WHAT YOU HAVE TO DO
Scan the entries for the word "induction", and copy every line where it appears.

(Stored data entries)
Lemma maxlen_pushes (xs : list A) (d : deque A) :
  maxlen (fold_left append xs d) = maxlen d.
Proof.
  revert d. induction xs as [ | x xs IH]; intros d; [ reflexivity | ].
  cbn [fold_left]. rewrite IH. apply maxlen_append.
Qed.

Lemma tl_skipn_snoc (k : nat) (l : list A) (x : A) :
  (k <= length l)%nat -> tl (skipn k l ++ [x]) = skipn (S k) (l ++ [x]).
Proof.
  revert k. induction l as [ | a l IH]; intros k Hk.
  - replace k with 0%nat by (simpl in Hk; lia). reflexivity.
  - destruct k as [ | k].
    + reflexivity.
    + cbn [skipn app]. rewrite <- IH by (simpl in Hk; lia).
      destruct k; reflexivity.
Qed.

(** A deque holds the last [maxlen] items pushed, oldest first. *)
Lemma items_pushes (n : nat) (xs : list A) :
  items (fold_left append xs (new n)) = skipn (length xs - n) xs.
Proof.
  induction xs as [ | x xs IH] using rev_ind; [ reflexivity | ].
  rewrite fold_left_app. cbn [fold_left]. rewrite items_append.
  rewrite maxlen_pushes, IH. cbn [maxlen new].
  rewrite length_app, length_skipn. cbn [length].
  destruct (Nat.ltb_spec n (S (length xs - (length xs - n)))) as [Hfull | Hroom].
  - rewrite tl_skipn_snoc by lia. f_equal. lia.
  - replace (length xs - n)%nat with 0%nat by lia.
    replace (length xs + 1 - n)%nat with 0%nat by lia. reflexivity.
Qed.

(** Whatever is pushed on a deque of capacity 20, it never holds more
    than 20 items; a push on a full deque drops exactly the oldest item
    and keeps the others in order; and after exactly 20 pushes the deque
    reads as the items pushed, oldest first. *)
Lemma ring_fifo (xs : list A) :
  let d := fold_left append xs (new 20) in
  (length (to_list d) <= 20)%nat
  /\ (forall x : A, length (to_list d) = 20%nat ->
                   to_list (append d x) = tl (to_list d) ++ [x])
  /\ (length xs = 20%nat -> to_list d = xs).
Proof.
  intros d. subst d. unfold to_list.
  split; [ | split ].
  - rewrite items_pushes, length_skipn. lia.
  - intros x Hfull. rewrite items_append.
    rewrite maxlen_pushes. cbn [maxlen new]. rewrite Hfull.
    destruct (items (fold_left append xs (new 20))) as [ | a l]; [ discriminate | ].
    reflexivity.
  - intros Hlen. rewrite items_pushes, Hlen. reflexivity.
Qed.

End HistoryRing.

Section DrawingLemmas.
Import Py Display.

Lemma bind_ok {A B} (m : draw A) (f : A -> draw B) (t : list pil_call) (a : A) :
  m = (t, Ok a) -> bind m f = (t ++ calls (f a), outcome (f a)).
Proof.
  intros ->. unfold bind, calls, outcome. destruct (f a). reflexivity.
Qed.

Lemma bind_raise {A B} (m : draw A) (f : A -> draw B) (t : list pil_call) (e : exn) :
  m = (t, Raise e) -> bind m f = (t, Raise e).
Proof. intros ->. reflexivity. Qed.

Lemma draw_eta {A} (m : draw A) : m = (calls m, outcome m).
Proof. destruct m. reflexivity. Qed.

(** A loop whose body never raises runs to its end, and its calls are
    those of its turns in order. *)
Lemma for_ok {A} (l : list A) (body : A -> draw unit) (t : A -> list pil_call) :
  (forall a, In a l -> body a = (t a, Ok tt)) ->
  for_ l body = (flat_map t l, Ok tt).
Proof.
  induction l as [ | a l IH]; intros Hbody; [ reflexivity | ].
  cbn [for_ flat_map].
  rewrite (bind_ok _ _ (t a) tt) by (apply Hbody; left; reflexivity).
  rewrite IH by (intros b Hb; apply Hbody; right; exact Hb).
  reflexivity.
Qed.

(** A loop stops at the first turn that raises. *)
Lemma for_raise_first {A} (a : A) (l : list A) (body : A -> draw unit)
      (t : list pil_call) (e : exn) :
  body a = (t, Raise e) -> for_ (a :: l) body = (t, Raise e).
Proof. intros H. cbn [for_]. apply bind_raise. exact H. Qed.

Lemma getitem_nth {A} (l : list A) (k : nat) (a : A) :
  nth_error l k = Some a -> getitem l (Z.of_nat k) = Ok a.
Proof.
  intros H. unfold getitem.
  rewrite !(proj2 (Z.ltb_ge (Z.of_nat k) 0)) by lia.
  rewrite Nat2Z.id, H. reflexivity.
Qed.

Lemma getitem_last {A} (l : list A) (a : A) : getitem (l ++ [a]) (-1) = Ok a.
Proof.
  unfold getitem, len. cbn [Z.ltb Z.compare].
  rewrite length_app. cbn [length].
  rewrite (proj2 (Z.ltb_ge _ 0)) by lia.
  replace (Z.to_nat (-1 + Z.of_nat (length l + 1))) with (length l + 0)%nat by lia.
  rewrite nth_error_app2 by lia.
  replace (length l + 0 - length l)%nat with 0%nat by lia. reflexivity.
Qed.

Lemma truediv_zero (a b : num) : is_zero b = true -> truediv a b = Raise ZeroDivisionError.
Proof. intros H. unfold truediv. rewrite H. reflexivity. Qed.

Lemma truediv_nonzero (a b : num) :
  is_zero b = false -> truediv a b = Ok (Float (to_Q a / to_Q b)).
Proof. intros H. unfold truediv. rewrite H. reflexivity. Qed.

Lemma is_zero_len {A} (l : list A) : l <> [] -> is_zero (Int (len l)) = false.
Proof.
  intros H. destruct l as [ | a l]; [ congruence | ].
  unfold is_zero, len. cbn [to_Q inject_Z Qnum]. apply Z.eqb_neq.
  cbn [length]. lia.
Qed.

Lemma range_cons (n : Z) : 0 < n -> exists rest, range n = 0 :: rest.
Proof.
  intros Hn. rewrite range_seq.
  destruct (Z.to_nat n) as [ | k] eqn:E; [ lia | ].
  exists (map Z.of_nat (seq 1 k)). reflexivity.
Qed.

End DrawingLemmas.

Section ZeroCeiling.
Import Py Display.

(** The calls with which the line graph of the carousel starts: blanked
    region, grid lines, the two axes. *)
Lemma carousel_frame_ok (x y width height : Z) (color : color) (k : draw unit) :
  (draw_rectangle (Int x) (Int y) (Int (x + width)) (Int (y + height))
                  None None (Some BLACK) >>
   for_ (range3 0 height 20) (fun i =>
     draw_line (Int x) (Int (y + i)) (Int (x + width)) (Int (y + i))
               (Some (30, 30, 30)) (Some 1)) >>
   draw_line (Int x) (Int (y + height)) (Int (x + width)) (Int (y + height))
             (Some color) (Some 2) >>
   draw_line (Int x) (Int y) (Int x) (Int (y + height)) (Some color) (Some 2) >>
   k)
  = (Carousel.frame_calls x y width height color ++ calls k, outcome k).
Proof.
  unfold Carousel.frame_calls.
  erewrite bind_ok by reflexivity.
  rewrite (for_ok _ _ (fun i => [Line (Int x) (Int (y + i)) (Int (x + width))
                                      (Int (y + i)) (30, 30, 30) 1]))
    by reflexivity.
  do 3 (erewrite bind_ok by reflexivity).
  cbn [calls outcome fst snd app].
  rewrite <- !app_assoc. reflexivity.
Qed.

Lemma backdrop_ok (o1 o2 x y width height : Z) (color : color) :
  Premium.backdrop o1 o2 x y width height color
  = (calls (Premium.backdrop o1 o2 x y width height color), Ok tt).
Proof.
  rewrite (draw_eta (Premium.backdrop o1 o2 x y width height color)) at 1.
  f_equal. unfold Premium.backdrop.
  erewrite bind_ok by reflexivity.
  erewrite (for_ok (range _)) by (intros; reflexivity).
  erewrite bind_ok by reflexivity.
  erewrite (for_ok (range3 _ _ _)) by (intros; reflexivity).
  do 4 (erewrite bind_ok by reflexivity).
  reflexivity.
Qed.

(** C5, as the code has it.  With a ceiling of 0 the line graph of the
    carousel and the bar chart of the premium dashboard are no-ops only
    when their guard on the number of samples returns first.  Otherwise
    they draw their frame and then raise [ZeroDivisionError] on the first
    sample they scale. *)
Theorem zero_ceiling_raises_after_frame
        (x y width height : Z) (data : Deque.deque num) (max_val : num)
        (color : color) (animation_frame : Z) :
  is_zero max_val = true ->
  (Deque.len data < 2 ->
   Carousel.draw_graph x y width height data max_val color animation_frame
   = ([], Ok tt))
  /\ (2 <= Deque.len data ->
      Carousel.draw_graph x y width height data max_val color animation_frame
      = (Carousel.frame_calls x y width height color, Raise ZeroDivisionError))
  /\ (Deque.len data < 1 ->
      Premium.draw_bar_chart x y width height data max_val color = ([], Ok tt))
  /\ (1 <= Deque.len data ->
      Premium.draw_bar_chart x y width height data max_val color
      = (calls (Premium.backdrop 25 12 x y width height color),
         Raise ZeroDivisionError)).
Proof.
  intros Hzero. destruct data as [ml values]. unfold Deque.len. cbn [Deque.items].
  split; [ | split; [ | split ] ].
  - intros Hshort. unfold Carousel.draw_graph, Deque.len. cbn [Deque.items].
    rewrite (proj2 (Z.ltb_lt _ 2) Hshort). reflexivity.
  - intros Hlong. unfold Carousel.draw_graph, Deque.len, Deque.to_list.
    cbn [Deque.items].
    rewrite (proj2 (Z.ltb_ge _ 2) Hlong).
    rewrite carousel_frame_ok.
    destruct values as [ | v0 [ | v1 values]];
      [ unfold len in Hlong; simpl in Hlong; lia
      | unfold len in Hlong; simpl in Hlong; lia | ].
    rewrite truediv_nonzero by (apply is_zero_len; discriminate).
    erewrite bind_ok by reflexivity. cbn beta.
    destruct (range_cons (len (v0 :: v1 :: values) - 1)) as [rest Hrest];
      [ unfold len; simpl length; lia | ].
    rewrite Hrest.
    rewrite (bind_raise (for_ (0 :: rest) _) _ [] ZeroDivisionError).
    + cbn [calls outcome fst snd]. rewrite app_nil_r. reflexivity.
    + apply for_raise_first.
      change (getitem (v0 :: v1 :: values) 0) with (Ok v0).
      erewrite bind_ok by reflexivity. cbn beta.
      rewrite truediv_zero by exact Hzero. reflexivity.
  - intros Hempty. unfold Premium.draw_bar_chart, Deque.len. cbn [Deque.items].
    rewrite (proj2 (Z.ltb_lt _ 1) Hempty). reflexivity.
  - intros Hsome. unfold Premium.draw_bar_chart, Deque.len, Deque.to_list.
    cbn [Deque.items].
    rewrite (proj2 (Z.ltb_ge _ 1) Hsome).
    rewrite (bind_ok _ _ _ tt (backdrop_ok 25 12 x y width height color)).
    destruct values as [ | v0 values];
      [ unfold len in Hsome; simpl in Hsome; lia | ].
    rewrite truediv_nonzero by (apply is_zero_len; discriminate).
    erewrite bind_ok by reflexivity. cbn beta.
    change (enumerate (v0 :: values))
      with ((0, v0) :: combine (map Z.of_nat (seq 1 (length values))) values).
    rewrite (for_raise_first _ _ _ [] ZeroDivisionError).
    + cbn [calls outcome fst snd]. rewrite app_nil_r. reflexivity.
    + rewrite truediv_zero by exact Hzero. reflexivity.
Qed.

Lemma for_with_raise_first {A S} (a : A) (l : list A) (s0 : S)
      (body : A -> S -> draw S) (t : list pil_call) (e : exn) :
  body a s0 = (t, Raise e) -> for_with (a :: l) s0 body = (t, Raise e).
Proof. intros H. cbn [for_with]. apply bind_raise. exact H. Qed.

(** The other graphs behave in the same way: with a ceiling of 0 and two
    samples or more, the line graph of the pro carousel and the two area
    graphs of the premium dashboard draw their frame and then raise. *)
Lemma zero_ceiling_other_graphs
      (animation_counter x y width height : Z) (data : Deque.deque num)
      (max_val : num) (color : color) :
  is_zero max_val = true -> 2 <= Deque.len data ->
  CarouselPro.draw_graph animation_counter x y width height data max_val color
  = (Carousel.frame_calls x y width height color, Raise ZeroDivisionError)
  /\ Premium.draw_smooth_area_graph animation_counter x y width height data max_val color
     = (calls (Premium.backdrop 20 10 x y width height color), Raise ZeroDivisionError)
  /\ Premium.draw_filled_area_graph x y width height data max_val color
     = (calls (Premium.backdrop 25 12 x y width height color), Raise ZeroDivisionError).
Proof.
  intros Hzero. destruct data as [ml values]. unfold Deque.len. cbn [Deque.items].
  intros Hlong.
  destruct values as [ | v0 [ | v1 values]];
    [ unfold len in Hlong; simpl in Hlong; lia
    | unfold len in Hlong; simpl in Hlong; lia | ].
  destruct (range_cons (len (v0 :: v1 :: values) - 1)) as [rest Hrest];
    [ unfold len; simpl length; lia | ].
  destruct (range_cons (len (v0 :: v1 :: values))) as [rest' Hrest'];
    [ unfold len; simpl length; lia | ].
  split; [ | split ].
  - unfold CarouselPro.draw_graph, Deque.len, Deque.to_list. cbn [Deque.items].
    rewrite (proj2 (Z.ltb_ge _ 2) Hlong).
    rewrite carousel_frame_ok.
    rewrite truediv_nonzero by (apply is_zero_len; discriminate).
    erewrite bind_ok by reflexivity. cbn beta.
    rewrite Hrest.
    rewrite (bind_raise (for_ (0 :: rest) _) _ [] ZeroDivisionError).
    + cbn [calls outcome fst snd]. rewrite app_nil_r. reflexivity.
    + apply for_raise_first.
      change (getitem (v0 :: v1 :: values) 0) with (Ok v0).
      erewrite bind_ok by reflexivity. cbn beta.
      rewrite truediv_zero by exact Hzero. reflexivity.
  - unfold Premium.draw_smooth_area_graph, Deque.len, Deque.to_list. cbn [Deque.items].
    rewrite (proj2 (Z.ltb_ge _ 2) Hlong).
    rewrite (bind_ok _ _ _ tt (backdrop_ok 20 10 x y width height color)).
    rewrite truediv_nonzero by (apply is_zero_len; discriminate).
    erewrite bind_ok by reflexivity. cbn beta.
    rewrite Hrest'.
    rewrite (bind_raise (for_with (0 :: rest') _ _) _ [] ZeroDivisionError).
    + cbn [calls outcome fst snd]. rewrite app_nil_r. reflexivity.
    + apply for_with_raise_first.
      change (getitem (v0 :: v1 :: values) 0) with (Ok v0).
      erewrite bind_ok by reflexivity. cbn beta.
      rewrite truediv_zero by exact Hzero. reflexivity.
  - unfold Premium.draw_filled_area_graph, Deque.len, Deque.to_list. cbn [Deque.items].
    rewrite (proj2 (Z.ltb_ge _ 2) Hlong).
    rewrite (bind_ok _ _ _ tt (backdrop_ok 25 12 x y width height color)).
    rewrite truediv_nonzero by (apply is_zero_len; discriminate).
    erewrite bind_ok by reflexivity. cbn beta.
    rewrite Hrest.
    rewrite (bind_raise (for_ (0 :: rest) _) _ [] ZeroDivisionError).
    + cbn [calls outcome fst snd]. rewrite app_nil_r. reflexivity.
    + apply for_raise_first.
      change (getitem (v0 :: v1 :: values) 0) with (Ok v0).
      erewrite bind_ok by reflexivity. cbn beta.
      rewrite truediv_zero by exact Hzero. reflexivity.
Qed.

TASK OUTPUT
  revert d. induction xs as [ | x xs IH]; intros d; [ reflexivity | ].
  revert k. induction l as [ | a l IH]; intros k Hk.
  induction xs as [ | x xs IH] using rev_ind; [ reflexivity | ].
  induction l as [ | a l IH]; intros Hbody; [ reflexivity | ].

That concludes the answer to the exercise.